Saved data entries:
══════════════════════════════

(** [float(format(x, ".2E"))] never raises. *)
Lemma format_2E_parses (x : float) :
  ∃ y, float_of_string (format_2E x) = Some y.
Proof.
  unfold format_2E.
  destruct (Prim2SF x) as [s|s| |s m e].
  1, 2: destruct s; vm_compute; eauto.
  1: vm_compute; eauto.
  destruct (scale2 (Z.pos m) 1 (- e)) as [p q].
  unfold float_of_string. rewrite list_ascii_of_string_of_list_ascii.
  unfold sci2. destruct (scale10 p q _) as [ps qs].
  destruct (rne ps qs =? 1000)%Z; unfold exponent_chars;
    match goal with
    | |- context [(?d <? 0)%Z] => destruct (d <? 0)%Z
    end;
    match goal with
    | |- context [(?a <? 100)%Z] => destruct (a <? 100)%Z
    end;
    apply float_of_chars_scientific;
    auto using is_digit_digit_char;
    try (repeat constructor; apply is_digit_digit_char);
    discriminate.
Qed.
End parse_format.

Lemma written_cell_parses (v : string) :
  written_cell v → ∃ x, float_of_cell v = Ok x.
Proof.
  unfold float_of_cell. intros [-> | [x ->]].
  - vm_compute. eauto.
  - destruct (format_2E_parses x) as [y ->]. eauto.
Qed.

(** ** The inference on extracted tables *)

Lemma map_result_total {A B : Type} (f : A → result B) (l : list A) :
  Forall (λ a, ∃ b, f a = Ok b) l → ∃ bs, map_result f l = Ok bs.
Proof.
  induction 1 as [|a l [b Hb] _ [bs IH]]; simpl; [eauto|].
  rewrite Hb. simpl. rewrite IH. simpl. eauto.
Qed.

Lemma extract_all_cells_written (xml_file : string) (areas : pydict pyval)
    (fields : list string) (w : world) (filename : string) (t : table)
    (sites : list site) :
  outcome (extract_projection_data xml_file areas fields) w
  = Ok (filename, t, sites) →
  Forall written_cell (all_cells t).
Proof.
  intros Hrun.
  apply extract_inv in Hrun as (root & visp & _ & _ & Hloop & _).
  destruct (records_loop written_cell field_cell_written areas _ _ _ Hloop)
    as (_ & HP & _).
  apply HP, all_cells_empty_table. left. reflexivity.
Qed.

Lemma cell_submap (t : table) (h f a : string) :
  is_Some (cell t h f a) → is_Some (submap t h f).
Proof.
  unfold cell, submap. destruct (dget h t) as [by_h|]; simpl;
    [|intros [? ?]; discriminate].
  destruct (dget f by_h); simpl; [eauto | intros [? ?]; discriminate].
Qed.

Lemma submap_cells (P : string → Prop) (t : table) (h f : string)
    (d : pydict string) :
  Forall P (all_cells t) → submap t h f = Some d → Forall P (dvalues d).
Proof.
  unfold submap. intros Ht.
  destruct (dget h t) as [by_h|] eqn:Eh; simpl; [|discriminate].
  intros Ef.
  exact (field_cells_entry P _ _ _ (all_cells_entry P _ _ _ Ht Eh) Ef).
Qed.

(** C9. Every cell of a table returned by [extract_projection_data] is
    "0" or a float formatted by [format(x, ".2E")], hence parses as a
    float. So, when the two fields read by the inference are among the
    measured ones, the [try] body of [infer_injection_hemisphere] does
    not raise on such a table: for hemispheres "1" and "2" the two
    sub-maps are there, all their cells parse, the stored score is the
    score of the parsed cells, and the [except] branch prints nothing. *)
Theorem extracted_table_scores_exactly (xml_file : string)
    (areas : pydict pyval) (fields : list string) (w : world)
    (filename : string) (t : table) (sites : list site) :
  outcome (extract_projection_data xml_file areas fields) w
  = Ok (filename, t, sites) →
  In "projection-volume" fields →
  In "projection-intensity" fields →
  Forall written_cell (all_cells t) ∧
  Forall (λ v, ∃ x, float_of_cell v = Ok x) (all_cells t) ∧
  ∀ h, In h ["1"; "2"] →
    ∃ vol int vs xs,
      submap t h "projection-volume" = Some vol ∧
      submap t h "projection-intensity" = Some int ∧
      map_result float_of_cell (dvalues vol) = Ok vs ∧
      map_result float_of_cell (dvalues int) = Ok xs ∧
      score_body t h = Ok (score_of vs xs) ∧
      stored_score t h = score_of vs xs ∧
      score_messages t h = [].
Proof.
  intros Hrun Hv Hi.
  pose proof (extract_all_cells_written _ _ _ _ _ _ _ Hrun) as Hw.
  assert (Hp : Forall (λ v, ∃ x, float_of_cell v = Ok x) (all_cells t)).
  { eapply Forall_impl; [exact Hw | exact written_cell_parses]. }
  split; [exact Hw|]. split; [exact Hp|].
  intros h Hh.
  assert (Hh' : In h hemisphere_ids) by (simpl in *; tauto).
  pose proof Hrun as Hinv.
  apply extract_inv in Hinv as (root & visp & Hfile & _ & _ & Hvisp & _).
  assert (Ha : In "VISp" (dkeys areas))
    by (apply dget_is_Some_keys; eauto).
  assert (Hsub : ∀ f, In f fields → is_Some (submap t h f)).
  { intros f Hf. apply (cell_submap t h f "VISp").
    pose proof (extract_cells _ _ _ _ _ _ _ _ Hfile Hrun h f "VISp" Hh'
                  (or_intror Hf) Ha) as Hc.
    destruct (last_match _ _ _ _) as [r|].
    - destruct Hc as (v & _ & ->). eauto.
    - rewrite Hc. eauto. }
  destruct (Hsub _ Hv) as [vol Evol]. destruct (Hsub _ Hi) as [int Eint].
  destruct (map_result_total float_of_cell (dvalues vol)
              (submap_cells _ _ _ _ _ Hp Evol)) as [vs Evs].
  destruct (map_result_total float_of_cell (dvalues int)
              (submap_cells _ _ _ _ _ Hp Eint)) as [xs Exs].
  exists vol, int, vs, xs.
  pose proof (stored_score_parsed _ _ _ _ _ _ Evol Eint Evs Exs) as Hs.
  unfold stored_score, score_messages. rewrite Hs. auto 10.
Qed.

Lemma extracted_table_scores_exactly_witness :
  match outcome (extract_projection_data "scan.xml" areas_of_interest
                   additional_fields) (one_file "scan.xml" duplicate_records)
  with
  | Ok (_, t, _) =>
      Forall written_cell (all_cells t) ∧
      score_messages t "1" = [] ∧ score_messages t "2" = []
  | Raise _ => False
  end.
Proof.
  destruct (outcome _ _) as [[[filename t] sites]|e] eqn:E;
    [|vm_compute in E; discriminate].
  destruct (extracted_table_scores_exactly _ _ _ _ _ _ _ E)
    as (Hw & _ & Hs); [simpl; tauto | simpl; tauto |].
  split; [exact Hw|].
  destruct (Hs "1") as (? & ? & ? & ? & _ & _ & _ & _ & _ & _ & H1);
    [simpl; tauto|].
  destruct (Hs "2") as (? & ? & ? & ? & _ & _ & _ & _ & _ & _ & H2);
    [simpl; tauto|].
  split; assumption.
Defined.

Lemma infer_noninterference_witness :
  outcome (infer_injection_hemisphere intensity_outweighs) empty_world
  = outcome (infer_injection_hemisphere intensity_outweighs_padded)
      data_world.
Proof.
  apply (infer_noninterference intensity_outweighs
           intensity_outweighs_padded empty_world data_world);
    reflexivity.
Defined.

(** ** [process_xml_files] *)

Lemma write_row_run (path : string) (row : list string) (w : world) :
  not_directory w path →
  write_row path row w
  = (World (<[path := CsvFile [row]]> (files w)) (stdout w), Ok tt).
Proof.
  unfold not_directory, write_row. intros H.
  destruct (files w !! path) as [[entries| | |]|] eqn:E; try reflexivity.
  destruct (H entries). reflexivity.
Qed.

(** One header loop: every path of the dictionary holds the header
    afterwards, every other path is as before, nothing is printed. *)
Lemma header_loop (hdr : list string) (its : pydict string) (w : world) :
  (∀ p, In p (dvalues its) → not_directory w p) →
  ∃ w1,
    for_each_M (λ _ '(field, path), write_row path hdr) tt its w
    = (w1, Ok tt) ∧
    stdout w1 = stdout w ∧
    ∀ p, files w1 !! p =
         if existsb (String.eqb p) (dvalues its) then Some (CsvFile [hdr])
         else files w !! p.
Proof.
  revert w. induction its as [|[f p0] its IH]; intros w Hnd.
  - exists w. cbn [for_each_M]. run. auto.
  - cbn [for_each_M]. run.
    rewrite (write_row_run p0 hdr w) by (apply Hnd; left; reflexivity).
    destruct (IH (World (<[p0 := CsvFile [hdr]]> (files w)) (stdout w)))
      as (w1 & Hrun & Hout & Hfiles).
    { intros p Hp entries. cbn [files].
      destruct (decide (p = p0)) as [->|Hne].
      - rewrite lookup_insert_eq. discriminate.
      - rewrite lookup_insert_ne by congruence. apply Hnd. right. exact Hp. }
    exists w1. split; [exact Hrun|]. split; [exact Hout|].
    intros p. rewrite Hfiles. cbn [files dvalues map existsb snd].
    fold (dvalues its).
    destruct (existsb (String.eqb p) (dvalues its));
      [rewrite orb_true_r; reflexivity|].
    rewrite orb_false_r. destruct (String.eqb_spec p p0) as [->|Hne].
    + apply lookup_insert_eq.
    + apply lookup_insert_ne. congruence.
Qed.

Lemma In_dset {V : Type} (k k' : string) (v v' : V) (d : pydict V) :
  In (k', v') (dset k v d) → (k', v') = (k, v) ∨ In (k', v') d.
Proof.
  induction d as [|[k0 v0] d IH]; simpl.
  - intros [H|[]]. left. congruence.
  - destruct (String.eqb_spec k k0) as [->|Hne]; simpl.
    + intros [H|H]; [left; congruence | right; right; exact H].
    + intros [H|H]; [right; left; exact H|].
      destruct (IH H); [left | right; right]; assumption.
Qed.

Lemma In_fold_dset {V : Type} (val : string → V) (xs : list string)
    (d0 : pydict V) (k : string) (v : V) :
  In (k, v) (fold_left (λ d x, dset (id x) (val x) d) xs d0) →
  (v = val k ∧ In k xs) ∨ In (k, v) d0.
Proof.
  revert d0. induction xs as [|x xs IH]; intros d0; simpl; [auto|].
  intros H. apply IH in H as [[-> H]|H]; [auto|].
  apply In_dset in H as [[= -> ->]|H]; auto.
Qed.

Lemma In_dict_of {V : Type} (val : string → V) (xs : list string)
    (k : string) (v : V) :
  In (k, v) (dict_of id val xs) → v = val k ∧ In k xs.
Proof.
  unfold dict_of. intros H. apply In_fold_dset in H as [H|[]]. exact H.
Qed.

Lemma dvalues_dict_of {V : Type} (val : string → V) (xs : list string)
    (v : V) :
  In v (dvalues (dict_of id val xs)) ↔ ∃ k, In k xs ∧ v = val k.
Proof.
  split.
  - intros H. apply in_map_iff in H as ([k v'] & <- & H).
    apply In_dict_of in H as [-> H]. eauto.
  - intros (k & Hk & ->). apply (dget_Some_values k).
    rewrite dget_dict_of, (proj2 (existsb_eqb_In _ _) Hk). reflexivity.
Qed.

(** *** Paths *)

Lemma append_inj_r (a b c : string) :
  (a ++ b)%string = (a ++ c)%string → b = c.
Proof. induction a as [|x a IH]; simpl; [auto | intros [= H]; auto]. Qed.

══════════════════════════════

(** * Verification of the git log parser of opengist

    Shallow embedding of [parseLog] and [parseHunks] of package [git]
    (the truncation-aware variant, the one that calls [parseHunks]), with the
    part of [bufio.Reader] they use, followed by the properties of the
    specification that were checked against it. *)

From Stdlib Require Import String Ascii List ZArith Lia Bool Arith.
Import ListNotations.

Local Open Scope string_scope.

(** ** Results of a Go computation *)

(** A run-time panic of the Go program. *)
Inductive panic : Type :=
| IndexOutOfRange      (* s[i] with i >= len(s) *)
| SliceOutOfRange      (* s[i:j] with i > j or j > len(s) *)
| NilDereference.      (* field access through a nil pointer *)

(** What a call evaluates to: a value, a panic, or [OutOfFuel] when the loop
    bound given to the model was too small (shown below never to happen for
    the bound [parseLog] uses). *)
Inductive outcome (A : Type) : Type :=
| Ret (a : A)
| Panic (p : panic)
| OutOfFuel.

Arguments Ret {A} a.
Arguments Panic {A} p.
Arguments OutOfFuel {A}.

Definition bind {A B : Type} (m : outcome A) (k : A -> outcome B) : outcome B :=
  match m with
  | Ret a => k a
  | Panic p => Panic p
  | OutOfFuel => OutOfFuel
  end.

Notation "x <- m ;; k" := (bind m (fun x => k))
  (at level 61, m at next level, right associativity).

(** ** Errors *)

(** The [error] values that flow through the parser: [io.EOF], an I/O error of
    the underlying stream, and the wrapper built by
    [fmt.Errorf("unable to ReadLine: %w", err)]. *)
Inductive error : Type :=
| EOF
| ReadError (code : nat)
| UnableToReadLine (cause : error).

══════════════════════════════

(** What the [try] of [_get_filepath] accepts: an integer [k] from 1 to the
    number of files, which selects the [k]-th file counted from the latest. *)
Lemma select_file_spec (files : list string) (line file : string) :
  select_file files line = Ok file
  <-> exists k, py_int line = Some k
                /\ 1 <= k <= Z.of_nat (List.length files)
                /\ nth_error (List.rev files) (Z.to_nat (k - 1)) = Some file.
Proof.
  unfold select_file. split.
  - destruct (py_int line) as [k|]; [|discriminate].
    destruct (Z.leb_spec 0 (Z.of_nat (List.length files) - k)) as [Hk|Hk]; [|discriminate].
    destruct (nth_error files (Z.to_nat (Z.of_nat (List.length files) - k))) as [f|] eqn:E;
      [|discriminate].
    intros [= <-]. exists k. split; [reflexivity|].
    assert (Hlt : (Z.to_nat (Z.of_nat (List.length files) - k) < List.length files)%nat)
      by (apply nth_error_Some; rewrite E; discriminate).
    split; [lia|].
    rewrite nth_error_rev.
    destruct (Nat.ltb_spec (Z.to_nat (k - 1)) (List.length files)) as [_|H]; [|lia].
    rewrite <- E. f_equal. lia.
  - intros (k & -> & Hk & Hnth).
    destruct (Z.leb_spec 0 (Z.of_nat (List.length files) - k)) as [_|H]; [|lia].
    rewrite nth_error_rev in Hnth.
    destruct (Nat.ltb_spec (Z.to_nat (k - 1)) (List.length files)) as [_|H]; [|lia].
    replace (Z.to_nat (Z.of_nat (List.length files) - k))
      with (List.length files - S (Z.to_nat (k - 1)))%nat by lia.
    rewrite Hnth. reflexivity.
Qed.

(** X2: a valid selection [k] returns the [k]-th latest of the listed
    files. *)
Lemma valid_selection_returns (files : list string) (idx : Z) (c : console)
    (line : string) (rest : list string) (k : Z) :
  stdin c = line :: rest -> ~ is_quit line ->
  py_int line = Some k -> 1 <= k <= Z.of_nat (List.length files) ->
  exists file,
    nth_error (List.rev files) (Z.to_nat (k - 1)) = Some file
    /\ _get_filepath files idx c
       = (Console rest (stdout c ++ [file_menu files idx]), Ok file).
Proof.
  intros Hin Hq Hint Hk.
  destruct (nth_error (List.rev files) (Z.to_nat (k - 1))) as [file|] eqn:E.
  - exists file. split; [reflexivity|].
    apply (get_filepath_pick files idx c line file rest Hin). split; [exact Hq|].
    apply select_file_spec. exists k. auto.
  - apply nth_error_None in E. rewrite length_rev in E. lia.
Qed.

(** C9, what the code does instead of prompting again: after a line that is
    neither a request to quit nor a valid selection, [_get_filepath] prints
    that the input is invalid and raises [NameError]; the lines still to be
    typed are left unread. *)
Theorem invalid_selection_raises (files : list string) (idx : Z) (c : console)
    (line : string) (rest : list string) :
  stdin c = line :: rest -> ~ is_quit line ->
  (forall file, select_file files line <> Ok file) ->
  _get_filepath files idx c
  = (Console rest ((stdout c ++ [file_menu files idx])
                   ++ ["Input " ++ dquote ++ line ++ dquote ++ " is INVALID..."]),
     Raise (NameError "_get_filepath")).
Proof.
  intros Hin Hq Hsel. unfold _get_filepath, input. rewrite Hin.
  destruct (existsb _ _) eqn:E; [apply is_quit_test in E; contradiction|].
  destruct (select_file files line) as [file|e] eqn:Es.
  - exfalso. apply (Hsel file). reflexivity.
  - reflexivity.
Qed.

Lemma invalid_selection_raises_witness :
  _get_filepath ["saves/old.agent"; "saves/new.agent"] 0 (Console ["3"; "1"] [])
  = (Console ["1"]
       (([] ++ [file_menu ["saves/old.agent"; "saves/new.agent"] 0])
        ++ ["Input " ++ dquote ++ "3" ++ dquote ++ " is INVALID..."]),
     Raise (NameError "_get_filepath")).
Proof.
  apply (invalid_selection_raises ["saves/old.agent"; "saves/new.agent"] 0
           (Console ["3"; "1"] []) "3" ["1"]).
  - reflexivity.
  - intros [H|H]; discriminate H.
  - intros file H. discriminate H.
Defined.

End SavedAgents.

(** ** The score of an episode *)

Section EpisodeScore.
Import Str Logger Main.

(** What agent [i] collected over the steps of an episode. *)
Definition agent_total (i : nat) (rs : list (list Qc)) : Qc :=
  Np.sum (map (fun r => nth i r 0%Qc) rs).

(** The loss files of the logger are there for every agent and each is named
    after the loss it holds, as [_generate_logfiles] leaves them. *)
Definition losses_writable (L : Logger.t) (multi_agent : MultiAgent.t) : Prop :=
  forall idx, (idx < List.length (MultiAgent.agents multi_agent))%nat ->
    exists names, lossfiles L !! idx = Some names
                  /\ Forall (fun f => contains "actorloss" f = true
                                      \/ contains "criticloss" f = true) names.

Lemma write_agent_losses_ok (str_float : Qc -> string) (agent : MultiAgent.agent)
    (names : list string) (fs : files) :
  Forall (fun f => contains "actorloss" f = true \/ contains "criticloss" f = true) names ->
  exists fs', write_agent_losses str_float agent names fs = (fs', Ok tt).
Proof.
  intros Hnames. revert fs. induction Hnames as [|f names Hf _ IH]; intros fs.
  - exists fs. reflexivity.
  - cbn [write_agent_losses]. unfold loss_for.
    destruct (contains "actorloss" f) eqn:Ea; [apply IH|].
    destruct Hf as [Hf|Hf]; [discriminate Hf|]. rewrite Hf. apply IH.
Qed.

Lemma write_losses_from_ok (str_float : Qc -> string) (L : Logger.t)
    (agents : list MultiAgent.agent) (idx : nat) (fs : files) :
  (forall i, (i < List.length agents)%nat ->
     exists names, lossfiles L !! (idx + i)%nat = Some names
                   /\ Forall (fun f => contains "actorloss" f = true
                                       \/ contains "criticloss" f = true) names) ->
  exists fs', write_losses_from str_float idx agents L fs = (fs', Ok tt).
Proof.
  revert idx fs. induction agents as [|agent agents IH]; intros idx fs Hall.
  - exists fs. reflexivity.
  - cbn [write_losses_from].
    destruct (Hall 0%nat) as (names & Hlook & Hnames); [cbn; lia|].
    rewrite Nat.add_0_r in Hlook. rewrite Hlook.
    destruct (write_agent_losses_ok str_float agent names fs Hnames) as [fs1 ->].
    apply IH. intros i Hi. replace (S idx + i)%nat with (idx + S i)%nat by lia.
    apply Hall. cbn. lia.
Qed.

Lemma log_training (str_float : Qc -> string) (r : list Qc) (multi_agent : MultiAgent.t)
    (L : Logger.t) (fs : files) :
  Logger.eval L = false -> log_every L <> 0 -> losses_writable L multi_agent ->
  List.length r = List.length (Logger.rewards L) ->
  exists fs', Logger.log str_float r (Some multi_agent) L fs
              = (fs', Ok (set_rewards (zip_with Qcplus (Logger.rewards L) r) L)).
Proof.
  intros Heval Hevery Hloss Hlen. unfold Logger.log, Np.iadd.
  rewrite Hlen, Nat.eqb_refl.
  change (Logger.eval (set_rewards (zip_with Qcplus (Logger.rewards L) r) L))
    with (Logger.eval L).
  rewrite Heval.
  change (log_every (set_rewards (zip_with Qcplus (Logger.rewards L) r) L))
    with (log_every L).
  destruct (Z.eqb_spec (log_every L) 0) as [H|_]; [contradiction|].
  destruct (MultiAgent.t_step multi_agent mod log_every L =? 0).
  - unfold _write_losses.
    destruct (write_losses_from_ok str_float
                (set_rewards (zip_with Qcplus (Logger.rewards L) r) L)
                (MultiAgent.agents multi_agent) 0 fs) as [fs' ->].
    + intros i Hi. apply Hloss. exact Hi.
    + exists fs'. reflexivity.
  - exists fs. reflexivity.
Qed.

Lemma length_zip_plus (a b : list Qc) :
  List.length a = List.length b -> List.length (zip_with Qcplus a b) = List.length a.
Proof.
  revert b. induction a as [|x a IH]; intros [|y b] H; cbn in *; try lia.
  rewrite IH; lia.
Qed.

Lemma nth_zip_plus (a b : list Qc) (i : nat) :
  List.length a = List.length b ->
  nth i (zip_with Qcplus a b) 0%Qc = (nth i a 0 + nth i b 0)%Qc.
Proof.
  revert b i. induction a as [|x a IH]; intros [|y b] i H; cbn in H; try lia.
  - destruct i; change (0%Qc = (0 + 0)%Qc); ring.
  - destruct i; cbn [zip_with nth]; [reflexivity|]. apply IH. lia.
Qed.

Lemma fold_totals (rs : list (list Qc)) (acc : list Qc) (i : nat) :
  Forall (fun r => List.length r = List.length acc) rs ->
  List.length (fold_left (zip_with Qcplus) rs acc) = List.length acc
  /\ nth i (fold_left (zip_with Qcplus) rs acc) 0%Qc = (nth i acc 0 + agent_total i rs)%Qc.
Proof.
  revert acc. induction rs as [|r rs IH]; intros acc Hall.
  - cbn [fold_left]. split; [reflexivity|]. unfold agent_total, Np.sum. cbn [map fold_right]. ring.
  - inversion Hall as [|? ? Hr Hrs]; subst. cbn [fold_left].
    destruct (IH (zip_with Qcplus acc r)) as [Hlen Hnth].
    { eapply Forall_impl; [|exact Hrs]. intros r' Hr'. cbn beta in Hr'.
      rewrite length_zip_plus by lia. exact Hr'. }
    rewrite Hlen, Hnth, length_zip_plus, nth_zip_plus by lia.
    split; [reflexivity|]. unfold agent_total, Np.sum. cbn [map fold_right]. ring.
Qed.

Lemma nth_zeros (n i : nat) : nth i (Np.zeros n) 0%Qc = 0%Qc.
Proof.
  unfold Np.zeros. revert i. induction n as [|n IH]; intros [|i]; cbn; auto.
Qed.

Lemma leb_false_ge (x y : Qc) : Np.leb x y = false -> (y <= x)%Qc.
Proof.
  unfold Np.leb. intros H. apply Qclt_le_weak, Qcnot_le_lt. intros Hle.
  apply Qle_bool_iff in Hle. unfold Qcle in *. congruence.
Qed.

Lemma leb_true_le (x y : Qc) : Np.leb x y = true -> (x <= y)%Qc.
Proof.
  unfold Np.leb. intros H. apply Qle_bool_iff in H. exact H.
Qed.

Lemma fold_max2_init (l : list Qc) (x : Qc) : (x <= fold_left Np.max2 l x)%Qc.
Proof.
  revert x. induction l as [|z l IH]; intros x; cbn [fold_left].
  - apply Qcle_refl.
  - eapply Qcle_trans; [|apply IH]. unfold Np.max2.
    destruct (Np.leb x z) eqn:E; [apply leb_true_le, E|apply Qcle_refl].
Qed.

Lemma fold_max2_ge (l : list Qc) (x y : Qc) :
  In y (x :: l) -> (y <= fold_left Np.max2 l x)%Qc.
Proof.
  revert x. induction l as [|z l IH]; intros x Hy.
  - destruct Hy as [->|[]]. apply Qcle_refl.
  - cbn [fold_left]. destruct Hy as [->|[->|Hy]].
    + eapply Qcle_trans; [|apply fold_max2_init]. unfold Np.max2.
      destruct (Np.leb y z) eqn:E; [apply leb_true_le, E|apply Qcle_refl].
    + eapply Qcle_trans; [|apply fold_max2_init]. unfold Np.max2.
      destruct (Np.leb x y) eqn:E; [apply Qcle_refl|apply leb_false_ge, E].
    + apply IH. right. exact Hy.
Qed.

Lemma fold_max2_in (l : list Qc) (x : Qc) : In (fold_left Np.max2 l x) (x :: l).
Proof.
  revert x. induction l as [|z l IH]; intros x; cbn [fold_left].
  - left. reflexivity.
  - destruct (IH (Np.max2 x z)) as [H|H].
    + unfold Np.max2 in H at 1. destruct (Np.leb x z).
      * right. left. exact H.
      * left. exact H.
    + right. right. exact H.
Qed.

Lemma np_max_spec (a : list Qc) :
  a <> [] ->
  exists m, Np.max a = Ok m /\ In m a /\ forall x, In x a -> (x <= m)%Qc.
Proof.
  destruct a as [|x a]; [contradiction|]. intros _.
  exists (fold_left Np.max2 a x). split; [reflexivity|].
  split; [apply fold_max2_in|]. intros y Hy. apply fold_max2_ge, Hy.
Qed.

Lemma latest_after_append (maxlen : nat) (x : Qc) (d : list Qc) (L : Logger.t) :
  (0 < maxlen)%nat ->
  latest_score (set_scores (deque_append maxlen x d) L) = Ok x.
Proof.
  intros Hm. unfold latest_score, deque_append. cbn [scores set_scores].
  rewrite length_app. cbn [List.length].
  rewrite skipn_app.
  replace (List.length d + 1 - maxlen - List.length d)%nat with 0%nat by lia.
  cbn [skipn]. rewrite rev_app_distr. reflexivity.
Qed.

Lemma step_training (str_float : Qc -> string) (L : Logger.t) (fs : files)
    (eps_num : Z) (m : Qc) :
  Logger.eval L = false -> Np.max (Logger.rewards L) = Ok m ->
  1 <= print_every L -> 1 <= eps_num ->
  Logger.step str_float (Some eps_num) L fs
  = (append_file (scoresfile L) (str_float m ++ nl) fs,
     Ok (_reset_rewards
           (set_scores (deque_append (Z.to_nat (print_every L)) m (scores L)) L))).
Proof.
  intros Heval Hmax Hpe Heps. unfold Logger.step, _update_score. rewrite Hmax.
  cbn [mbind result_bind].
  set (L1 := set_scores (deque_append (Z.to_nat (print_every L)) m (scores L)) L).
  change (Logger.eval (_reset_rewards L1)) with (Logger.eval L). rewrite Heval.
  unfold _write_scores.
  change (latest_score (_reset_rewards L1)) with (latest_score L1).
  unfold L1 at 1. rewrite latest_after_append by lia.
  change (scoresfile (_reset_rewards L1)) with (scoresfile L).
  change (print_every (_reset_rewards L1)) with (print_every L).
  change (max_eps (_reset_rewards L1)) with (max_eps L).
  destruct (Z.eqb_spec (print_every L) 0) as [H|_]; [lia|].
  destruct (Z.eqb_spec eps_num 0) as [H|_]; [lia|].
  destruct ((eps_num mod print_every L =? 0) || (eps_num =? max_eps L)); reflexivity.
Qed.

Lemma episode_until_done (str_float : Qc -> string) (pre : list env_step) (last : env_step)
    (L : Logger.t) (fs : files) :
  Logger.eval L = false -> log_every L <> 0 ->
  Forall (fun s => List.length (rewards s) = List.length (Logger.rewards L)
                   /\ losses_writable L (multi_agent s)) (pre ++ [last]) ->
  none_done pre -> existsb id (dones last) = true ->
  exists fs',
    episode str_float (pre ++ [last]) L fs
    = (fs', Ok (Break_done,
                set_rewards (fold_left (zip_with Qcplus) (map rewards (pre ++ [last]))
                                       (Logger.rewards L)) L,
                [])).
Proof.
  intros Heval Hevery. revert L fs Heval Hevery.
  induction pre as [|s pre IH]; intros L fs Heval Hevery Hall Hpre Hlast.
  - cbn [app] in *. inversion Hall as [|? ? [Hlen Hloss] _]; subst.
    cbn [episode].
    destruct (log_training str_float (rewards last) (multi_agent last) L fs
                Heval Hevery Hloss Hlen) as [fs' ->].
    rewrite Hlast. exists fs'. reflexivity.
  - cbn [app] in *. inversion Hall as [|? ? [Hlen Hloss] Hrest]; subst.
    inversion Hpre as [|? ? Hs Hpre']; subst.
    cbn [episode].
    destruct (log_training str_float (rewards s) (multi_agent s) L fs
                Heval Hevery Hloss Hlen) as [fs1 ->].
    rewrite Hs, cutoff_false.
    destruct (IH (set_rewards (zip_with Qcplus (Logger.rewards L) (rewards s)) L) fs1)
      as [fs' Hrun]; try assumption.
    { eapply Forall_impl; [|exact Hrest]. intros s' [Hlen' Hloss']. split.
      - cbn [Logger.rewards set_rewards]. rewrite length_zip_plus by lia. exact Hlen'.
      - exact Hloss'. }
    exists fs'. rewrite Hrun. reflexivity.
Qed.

══════════════════════════════

■ **Task objective**
When you reach the line holding "rewrite skipn_app." in the records above, begin reproducing exactly, stop after the line holding "(pre ++ [last]) ->", and output nothing else.

■ **Response to this exercise**
  rewrite skipn_app.
  replace (List.length d + 1 - maxlen - List.length d)%nat with 0%nat by lia.
  cbn [skipn]. rewrite rev_app_distr. reflexivity.
Qed.

Lemma step_training (str_float : Qc -> string) (L : Logger.t) (fs : files)
    (eps_num : Z) (m : Qc) :
  Logger.eval L = false -> Np.max (Logger.rewards L) = Ok m ->
  1 <= print_every L -> 1 <= eps_num ->
  Logger.step str_float (Some eps_num) L fs
  = (append_file (scoresfile L) (str_float m ++ nl) fs,
     Ok (_reset_rewards
           (set_scores (deque_append (Z.to_nat (print_every L)) m (scores L)) L))).
Proof.
  intros Heval Hmax Hpe Heps. unfold Logger.step, _update_score. rewrite Hmax.
  cbn [mbind result_bind].
  set (L1 := set_scores (deque_append (Z.to_nat (print_every L)) m (scores L)) L).
  change (Logger.eval (_reset_rewards L1)) with (Logger.eval L). rewrite Heval.
  unfold _write_scores.
  change (latest_score (_reset_rewards L1)) with (latest_score L1).
  unfold L1 at 1. rewrite latest_after_append by lia.
  change (scoresfile (_reset_rewards L1)) with (scoresfile L).
  change (print_every (_reset_rewards L1)) with (print_every L).
  change (max_eps (_reset_rewards L1)) with (max_eps L).
  destruct (Z.eqb_spec (print_every L) 0) as [H|_]; [lia|].
  destruct (Z.eqb_spec eps_num 0) as [H|_]; [lia|].
  destruct ((eps_num mod print_every L =? 0) || (eps_num =? max_eps L)); reflexivity.
Qed.

Lemma episode_until_done (str_float : Qc -> string) (pre : list env_step) (last : env_step)
    (L : Logger.t) (fs : files) :
  Logger.eval L = false -> log_every L <> 0 ->
  Forall (fun s => List.length (rewards s) = List.length (Logger.rewards L)
                   /\ losses_writable L (multi_agent s)) (pre ++ [last]) ->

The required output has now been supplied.